Yes it is Wade. Why do you ask? Lack of crystal dropout? Did the RJS Sauv Blanc too and had same deal. In interest of full disclosure, the lowest temp I can achieve is 38 degrees. Did both for one month.


----------



## Wade E (Jan 20, 2012)

I just figured as much. I didnt cold stabilize my EP and did use the metatartaric right before bottling and within 4 months it dropped in the bottles!! ERRRRRRRRR!!!!!!!!!!!!!!!


----------



## Gekko4321 (Jan 21, 2012)




----------



## Wade E (Jan 21, 2012)

Man of many words!!!!!LOL


----------



## ibglowin (Jan 21, 2012)

No problems adding at the same time. They will not react. Its usually better to add one, stir in then add the second just so they don't clump together and form a blob at the bottom of the carboy. Its interesting that of all the kit makers only RJS includes this additive. Don't expect miracles with the MetaTartaric. It has a claimed effectiveness of up to 12 months but most report crystal formation at 6 months. That can be fine for a white, but a big red won't even be drinkable at 6 mo so why include it?
Either RJS uses much better juice than the other kit makers or their manufacturing process produces it in higher quantities than the other guys (hard to believe). Your probably better off doing a real cold stabilization than banking on this stuff.


----------



## Wade E (Jan 22, 2012)

Actually doesnt Mosti Moindiale have this in one or 2 of their kits just labeled under a different name?? I think Mosti calls it Crystalblock.


----------



## cpfan (Jan 22, 2012)

ibglowin said:


> No problems adding at the same time. They will not react. Its usually better to add one, stir in then add the second just so they don't clump together and form a blob at the bottom of the carboy.
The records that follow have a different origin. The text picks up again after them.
Lemma sup_loop_body (process : Z) (timeout : option Z) (t : tick) :
  keeps supervising (loop_body process timeout t).
Proof.
  unfold loop_body. keeps_supervising.
  - destruct timeout; keeps_supervising.
  - match goal with |- keeps _ (if ?b then _ else _) => destruct b end;
      keeps_supervising.
    destruct (timed_out timeout t); keeps_supervising.
    + match goal with |- keeps _ (match ?x with _ => _ end) => destruct x end;
        keeps_supervising.
      match goal with |- keeps _ (if ?b then _ else _) => destruct b end;
        keeps_supervising.
    + match goal with |- keeps _ (match ?x with _ => _ end) => destruct x end;
        keeps_supervising.
      match goal with |- keeps _ (if ?b then _ else _) => destruct b end;
        keeps_supervising.
Qed.

Lemma sup_control_loop (process : Z) (timeout : option Z) (ts : list tick) :
  keeps supervising (control_loop process timeout ts).
Proof.
  induction ts as [|t ts IH]; cbn [control_loop].
  - keeps_supervising.
  - apply keeps_bind;
      [exact supervising_trans | apply sup_loop_body | intros [|]];
      keeps_supervising.
Qed.

(** ** How the control loop ends *)

Lemma returns_ret {A : Type} (a : A) : returns (ret a).
Proof. intros m. now exists a, m. Qed.

Lemma returns_gets {A : Type} (f : machine -> A) : returns (gets f).
Proof. intros m. now exists (f m), m. Qed.

Lemma returns_modify (f : machine -> machine) : returns (modify f).
Proof. intros m. now exists tt, (f m). Qed.

Lemma returns_bind {A B : Type} (c : Exec A) (k : A -> Exec B) :
  returns c -> (forall a, returns (k a)) -> returns (bind c k).
Proof.
  intros Hc Hk m. destruct (Hc m) as (a & m1 & E).
  rewrite (bind_ok _ _ _ _ _ E). apply Hk.
Qed.

Lemma returns_if {A : Type} (b : bool) (c d : Exec A) :
  returns c -> returns d -> returns (if b then c else d).
Proof. now destruct b. Qed.

Create HintDb returning.
#[local] Hint Resolve returns_ret returns_gets returns_modify returns_if : returning.

Lemma returns_log (e : event) : returns (log e).
Proof. apply returns_modify. Qed.

Lemma returns_print_end (text end_ : string) : returns (print_end text end_).
Proof. apply returns_modify. Qed.

Lemma returns_put (s : stream) (line : string) : returns (put s line).
Proof. apply returns_modify. Qed.

Lemma returns_close (s : stream) : returns (close s).
Proof. apply returns_modify. Qed.

#[local] Hint Resolve returns_log returns_print_end returns_put returns_close : returning.

Ltac returning :=
  repeat first
    [ solve [auto with returning]
    | apply returns_bind; [| intros ?]
    | apply returns_if
    | match goal with |- returns (match ?x with _ => _ end) => destruct x end ].

Lemma returns_enqueue_output (out : stream) (reads : list string) :
  returns (enqueue_output out reads).
Proof.
  induction reads as [|line reads IH]; simpl; returning.
Qed.

Lemma returns_reader_thread (out : stream) (reads : list string) :
  returns (reader_thread out reads).
Proof.
  unfold reader_thread, is_open. returning. apply returns_enqueue_output.
Qed.

Lemma returns_poll_queue (s : stream) : returns (poll_queue s).
Proof.
  intros m. unfold poll_queue, try_except, bind, get_nowait.
  destruct (queue_of s (locals m)) as [|line rest]; simpl;
    do 2 eexists; reflexivity.
Qed.

Lemma returns_drain_remaining (fuel : nat) : returns (drain_remaining fuel).
Proof.
  induction fuel as [|fuel IH]; simpl; [returning|].
  intros m. unfold bind at 1. unfold empty at 1, gets at 1.
  destruct (queue_of Stdout (locals m)) as [|line rest] eqn:E; [now exists tt, m|].
  unfold bind at 1, get_nowait at 1. rewrite E.
  revert m E. generalize (with_locals (set_queue Stdout rest)).
  intros f m _. generalize (f m). clear m. intros m.
  apply returns_bind; [returning | intros seen].
  apply returns_bind; [returning | intros _; exact IH].
Qed.

Lemma returns_process_poll (t : tick) (process : Z) (m : machine) :
  exists m', process_poll t process m = (Ok (polled_exit t), m').
Proof.
  unfold process_poll. destruct (polled_exit t); [|now exists m].
  eexists. reflexivity.
Qed.

#[local] Hint Resolve returns_reader_thread returns_poll_queue
  returns_drain_remaining : returning.

Ltac step :=
  match goal with
  | |- context [bind ?c ?k ?m] =>
      let H := fresh in
      assert (H : returns c) by returning;
      let a := fresh "a" in
      let m' := fresh "m" in
      let E := fresh "E" in
      destruct (H m) as (a & m' & E); rewrite (bind_ok c k m m' a E); clear H E
  end.
(** The cell that fills [distances]; [math_sqrt] stands for [math.sqrt]. *)
Definition distances_cell (math_sqrt : float64 -> float64) (nb : notebook)
    : notebook :=
  let nx := hr_bpm nb in
  let difference l1 l2 m r1 r2 :=
    math_sqrt (fadd (fadd (fadd (f (fsub m l1)) (f (fsub m l2)))
                          (f (fsub m r1))) (f (fsub m r2))) in
  {| hr_bpm := hr_bpm nb;
     distances :=
       zip5_with difference (py_slice_to nx (-4)) (py_slice nx 1 (-3))
         (py_slice nx 2 (-2)) (py_slice nx 3 (-1)) (py_slice_from nx 4) |}.

(** The cell that computes the z-scores, prints the flagged rows and
    cleans them; it returns the flagged positions with the new state. *)
Definition zscore_cell (threshold : Q) (nb : notebook) : list nat * notebook :=
  let nx := hr_bpm nb in
  (flagged nx threshold,
   {| hr_bpm := detect_and_clean nx threshold; distances := distances nb |}).

(** *** The neighbourhood as the specification words it

    The two points immediately before and the two immediately after the
    flagged position, those in range and not flagged themselves. *)
Definition spec_positions (n idx : nat) : list nat :=
  filter (fun j => j < n)
    ((if decide (2 <= idx) then [idx - 2] else []) ++
     (if decide (1 <= idx) then [idx - 1] else []) ++ [idx + 1; idx + 2]).

Definition spec_neighbours (s : list float64) (t : Q) (idx : nat) : list float64 :=
  omap (fun j => s !! j)
    (filter (fun j => j ∉ flagged s t) (spec_positions (length s) idx)).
Its interesting that of all the kit makers only RJS includes this additive. Don't expect miracles with the MetaTartaric. It has a claimed effectiveness of up to 12 months but most report crystal formation at 6 months. That can be fine for a white, but a big red won't even be drinkable at 6 mo so why include it?
> 
> 
> Either RJS uses much better juice than the other kit makers or their manufacturing process produces it in higher quantities than the other guys (hard to believe). Your probably better off doing a real cold stabilization than banking on this stuff.



Mike:


I believe that RJS only includes this with their very top of the line En Primeur kits. I was told a long time ago that the crystals form in a commercial wine that has received a minimum of processing. That would appear to say something positive aboutthe EP kits.


Steve


----------



## Gekko4321 (Jan 23, 2012)

Sorry Wade for my earlier post. Tried to write back via mobile and would not let me type! Anyway, I would like to believe that the lack of crystal fallout is a sign of good juice but is it not the opposite? I thought loads of crystals was a postive sign of quality? I am actually bummed out I do not seem to get any in my EP Cab, nor EP Sauv.


----------